AdaCred: Adaptive Causal Decision Transformers with Feature Crediting
This work addresses a bottleneck in offline reinforcement learning for improving efficiency and performance, though it appears incremental as it builds on existing sequence modeling approaches.
The paper tackles the problem of offline reinforcement learning models over-relying on memorizing long-term trajectories, which impairs their ability to attribute importance to task-relevant features. The result is that AdaCred-based policies require shorter trajectory sequences and consistently outperform conventional methods in offline RL and imitation learning environments.

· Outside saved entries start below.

Lemma grown_trans ip s x bs s1 x1 bs1 s2 x2 bs2 :
  inode_ok s x -> grown ip s x bs s1 x1 bs1 -> grown ip s1 x1 bs1 s2 x2 bs2 -> grown ip s x bs s2 x2 bs2.
Proof.
  intros O [A1 A2 A3 A4] [B1 B2 B3 B4]. split; [done|by eapply grow_trans|by eapply iframe_trans|].
  eapply logs_trans; [apply B2|apply B2|done|done].
Qed.

Lemma bmap_run ip s x bs bn :
  tx [] s bs -> layout s -> inode_ok s x -> f_inodes s !! ip = Some x -> 0 <= bn < 140 ->
  (pot (bb s) (ind_addr x) bs <= 24)%nat -> (1 + noind x <= nfree s)%nat ->
  exists a s' x' bs', bmap ip bn s = Ret a s' /\ grown ip s x bs s' x' bs' /\ a = slot (view s') x' bn /\ a <> 0 /\ (slot (view s) x bn <> 0 -> x' = x) /\
    (pot (bb s) (ind_addr x') (log_add a bs') <= S (pot (bb s) (ind_addr x) bs))%nat /\ (nfree s + noind x' <= nfree s' + noind x + 1)%nat.
Proof.
  intros H L O Hx Hbn Hp Hf. destruct (decide (bn < 12)); [apply bmap_direct; (done || lia)|]. unfold bmap. mstep (geti_run _ _ _ Hx).
  change NDIRECT with 12. change NINDIRECT with 128. destruct (Z.ltb_spec bn 12); [lia|]. destruct (Z.ltb_spec (bn - 12) 128); [|lia].
  assert (Hz : zget (i_addrs x) 12 = Some (ind_addr x)).
  { apply zget_Some. split; [lia|]. change (Z.to_nat 12) with 12%nat. unfold ind_addr. destruct (lookup_lt_is_Some_2 (i_addrs x) 12) as [a ->]; [rewrite (ik_len _ _ O); lia|done]. }
  rewrite Hz, bind_some. destruct (bmap_ind ip s x bs H L O Hx Hp Hf) as (s1 & x1 & bs1 & R1 & G1 & Hi & X1 & P1 & N1). change NDIRECT with 12 in R1. mstep R1.
  pose proof G1 as [T1 Gr1 Fr1 Lg1]. assert (Ebb := bb_dframe _ _ (gr_frame _ _ _ _ Gr1)). rewrite (ik_dev _ _ O).
  destruct (bmap_entry_run ip s1 x1 bs1 bn T1 (gr_lay _ _ _ _ Gr1) (gr_ok _ _ _ _ Gr1) (grown_inode _ _ _ _ _ _ _ Hx G1) Hi)
    as (a & s2 & bs2 & R2 & G2 & Ha & Ha0 & P2 & N2); [lia|rewrite Ebb; lia|unfold noind in *; lia|].
  exists a, s2, x1, bs2. split; [exact R2|]. split; [by eapply grown_trans|]. split; [done|]. split; [done|]. rewrite Ebb in P2. split; [|split; [lia|]].
  { intros Hs. apply X1. intros E. apply Hs. unfold slot, addr_at. rewrite E. destruct (Z.eqb_spec bn 140); [lia|]. by destruct (Z.ltb_spec bn 12); [lia|]. }
  unfold noind in *. rewrite (decide_False (P := ind_addr x1 = 0)) by done. lia.
Qed.

(** ** Writing *)

(** A block of the file is overwritten. *)
Lemma write_block s x bs i bn d d0 :
  tx [i] s bs -> layout s -> inode_ok s x -> 0 <= bn < 140 -> slot (view s) x bn <> 0 -> holds s i (slot (view s) x bn) d0 ->
  length d = 512%nat -> (length bs < 29)%nat ->
  exists s', (forall B (K : unit -> M fstate B), (set_bdata i d;; log_write i;; brelse i ≫= K) s = K tt s') /\
    tx [] s' (log_add (slot (view s) x bn) bs) /\ layout s' /\ inode_ok s' x /\ frame s s' /\ nfree s' = nfree s /\
    (forall k, 0 <= k <= 140 -> slot (view s') x k = slot (view s) x k) /\
    (forall bn', 0 <= bn' < 140 -> blk (view s') x bn' = if bn' =? bn then d else blk (view s) x bn') /\
    (forall b, b <> slot (view s) x bn -> view s' b = view s b).
Proof.
  intros H L O Hbn Hne Hh Hd Hl. destruct (ik_good _ _ O bn ltac:(lia) Hne) as (_ & Hdb & _ & Hbb).
  destruct (tx_finish [] s bs i _ d0 d H Hh Hdb Hd Hl) as (s' & R & _ & T & V & F & _). exists s'.
  assert (Vo : forall b, b <> slot (view s) x bn -> view s' b = view s b) by (intros b Hb; rewrite V; by rewrite decide_False).
  assert (Hz := tx_size _ _ _ H). assert (D := frame_dframe _ _ F). assert (Vb : view s' (bb s) = view s (bb s)) by by apply Vo.
  assert (Hs : forall k, 0 <= k <= 140 -> slot (view s') x k = slot (view s) x k).
  { intros k Hk. destruct (decide (ind_addr x = 0)) as [E|E].
    - unfold slot, addr_at. rewrite E. done.
    - apply slot_ext, Vo. intros E'. assert (140 = bn); [|lia]. apply (ik_inj _ _ O); [lia|lia|done|done]. }
  split; [done|]. split; [done|]. split; [by apply (layout_bits s s')|]. split; [by apply (inode_ok_bits s s')|]. split; [done|].
  split; [by apply (nfree_bits s s')|]. split; [done|]. split; [|done].
  intros bn' Hbn'. unfold blk. rewrite Hs by lia. destruct (Z.eqb_spec bn' bn) as [->|Hnb].
  - destruct (Z.eqb_spec (slot (view s) x bn) 0); [done|]. rewrite V. by rewrite decide_True.
  - destruct (Z.eqb_spec (slot (view s) x bn') 0); [done|]. apply Vo. intros E. apply Hnb. apply (ik_inj _ _ O); [lia|lia|done|done].
Qed.

(** The inode may have got blocks that were free, and blocks of others are
    unchanged. *)
Record wrote (s : fstate) (x : inode) (s' : fstate) (x' : inode) : Prop := {
  wr_ok : inode_ok s' x';
  wr_lay : layout s';
  wr_rest : x' = set_i_addrs (i_addrs x') x;
  wr_slot : forall k, 0 <= k <= 140 -> slot (view s) x k <> 0 -> slot (view s') x' k = slot (view s) x k;
  wr_new : forall k, 0 <= k <= 140 -> slot (view s) x k = 0 -> slot (view s') x' k <> 0 -> used (view s) (f_sb s) (slot (view s') x' k) = false;
  wr_view : forall b, 0 < b < sb_size (f_sb s) -> used (view s) (f_sb s) b = true -> b <> bb s ->
    (forall k, 0 <= k <= 140 -> slot (view s) x k <> b) -> view s' b = view s b;
  wr_used : forall b, 0 <= b < sb_size (f_sb s) -> used (view s) (f_sb s) b = true -> used (view s') (f_sb s) b = true;
  wr_frame : dframe s s' }.

Lemma grow_wrote s x s' x' : grow s x s' x' -> wrote s x s' x'.
Proof. intros []. split; try done. intros b Hb Hu Hbb Hk. apply gr_view0; [lia|done|done|]. intros ->. by apply (Hk 140). Qed.

Lemma wrote_trans s x s1 x1 s2 x2 : inode_ok s x -> wrote s x s1 x1 -> wrote s1 x1 s2 x2 -> wrote s x s2 x2.
Proof.
  intros O [A1 A2 A3 A4 A5 A6 A7 A8] [B1 B2 B3 B4 B5 B6 B7 B8]. pose proof A8 as (_ & Esb & _).
  assert (Ebb := bb_dframe s s1 A8). split; try done.
  - rewrite B3, A3. done.
  - intros k Hk Hne. rewrite B4; [by apply A4|done|]. by rewrite A4.
  - intros k Hk H0 Hne. destruct (decide (slot (view s1) x1 k = 0)) as [E|E].
    + specialize (B5 k Hk E Hne). rewrite Esb in B5. destruct (used (view s) (f_sb s) (slot (view s2) x2 k)) eqn:Eu; [|done].
      rewrite A7 in B5; [done| |done]. destruct (ik_good _ _ B1 k Hk Hne) as [Hr _]. by rewrite (proj1 (proj2 B8)), Esb in Hr.
    + rewrite B4 by done. by apply A5.
  - intros b Hb Hu Hne1 Hne2. rewrite B6; [by apply A6|by rewrite Esb|rewrite Esb; apply A7; (done || lia)|by rewrite Ebb|].
    intros k Hk E. destruct (decide (slot (view s) x k = 0)) as [E0|E0].
    + rewrite <- E in Hu. rewrite A5 in Hu; [done|done|done|lia].
    + apply (Hne2 k Hk). by rewrite <- (A4 k Hk E0).
  - intros b Hb Hu. rewrite <- Esb. apply B7; rewrite ?Esb; [done|]. by apply A7.
  - by etransitivity.
Qed.

Lemma wrote_refl s x : inode_ok s x -> layout s -> wrote s x s x.
Proof. intros O L. by apply grow_wrote, grow_refl. Qed.

Lemma blk_length held s x bn : bio_inv held s -> inode_ok s x -> 0 <= bn <= 140 -> length (blk (view s) x bn) = 512%nat.
Proof.
  intros H O Hbn. unfold blk. destruct (Z.eqb_spec (slot (view s) x bn) 0); [done|].
  destruct (ik_good _ _ O bn Hbn ltac:(done)) as (_ & [Hr _] & _). by eapply view_length.
Qed.

(** The bytes [bs] at [off] in a file with the bytes [f]. *)
Definition put_bytes (f : Z -> Z) (off : Z) (bs : list Z) (p : Z) : Z :=
  if bool_decide (off <= p < off + Z.of_nat (length bs)) then default 0 (bs !! Z.to_nat (p - off)) else f p.

Lemma fbyte_splice v v' x x' off bs :
  0 <= off -> off mod 512 + Z.of_nat (length bs) <= 512 -> length (blk v x (off / 512)) = 512%nat ->
  (forall bn, 0 <= bn < 140 -> blk v' x' bn = if bn =? off / 512 then splice (Z.to_nat (off mod 512)) bs (blk v x (off / 512)) else blk v x bn) ->
  forall p, 0 <= p < 71680 -> fbyte v' x' p = put_bytes (fbyte v x) off bs p.
Proof.
  intros Hoff Hm Hlen Hb p Hp. unfold fbyte, put_bytes. pose proof (Z.mod_pos_bound p 512 ltac:(lia)) as Hpm. pose proof (Z.mod_pos_bound off 512 ltac:(lia)) as Hom.
  pose proof (Z.div_mod p 512 ltac:(lia)) as Hpd. pose proof (Z.div_mod off 512 ltac:(lia)) as Hod.
  rewrite Hb by (Z.div_mod_to_equations; lia). destruct (Z.eqb_spec (p / 512) (off / 512)) as [E|E].
  - rewrite E. rewrite lookup_splice by lia. case_bool_decide as Hr.
    + rewrite decide_True by lia. do 2 f_equal. lia.
    + rewrite decide_False by lia. done.
  - rewrite bool_decide_eq_false_2; [done|]. intros Hr. apply E. Z.div_mod_to_equations. lia.
Qed.

Record writing (ip : nat) (s : fstate) (x : inode) (bs : list Z) (s' : fstate) (x' : inode) (bs' : list Z) : Prop := {
  wg_tx : tx [] s' bs';
  wg_wrote : wrote s x s' x';
  wg_frame : frame (seti ip x' s) s';
  wg_log : logs s' x' bs bs' }.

Reinforcement learning (RL) can be formulated as a sequence modeling problem, where models predict future actions based on historical state-action-reward sequences. Current approaches typically require long trajectory sequences to model the environment in offline RL settings. However, these models tend to over-rely on memorizing long-term representations, which impairs their ability to effectively attribute importance to trajectories and learned representations based on task-specific relevance. In this work, we introduce AdaCred, a novel approach that represents trajectories as causal graphs built from short-term action-reward-state sequences. Our model adaptively learns control policy by crediting and pruning low-importance representations, retaining only those most relevant for the downstream task. Our experiments demonstrate that AdaCred-based policies require shorter trajectory sequences and consistently outperform conventional methods in both offline reinforcement learning and imitation learning environments.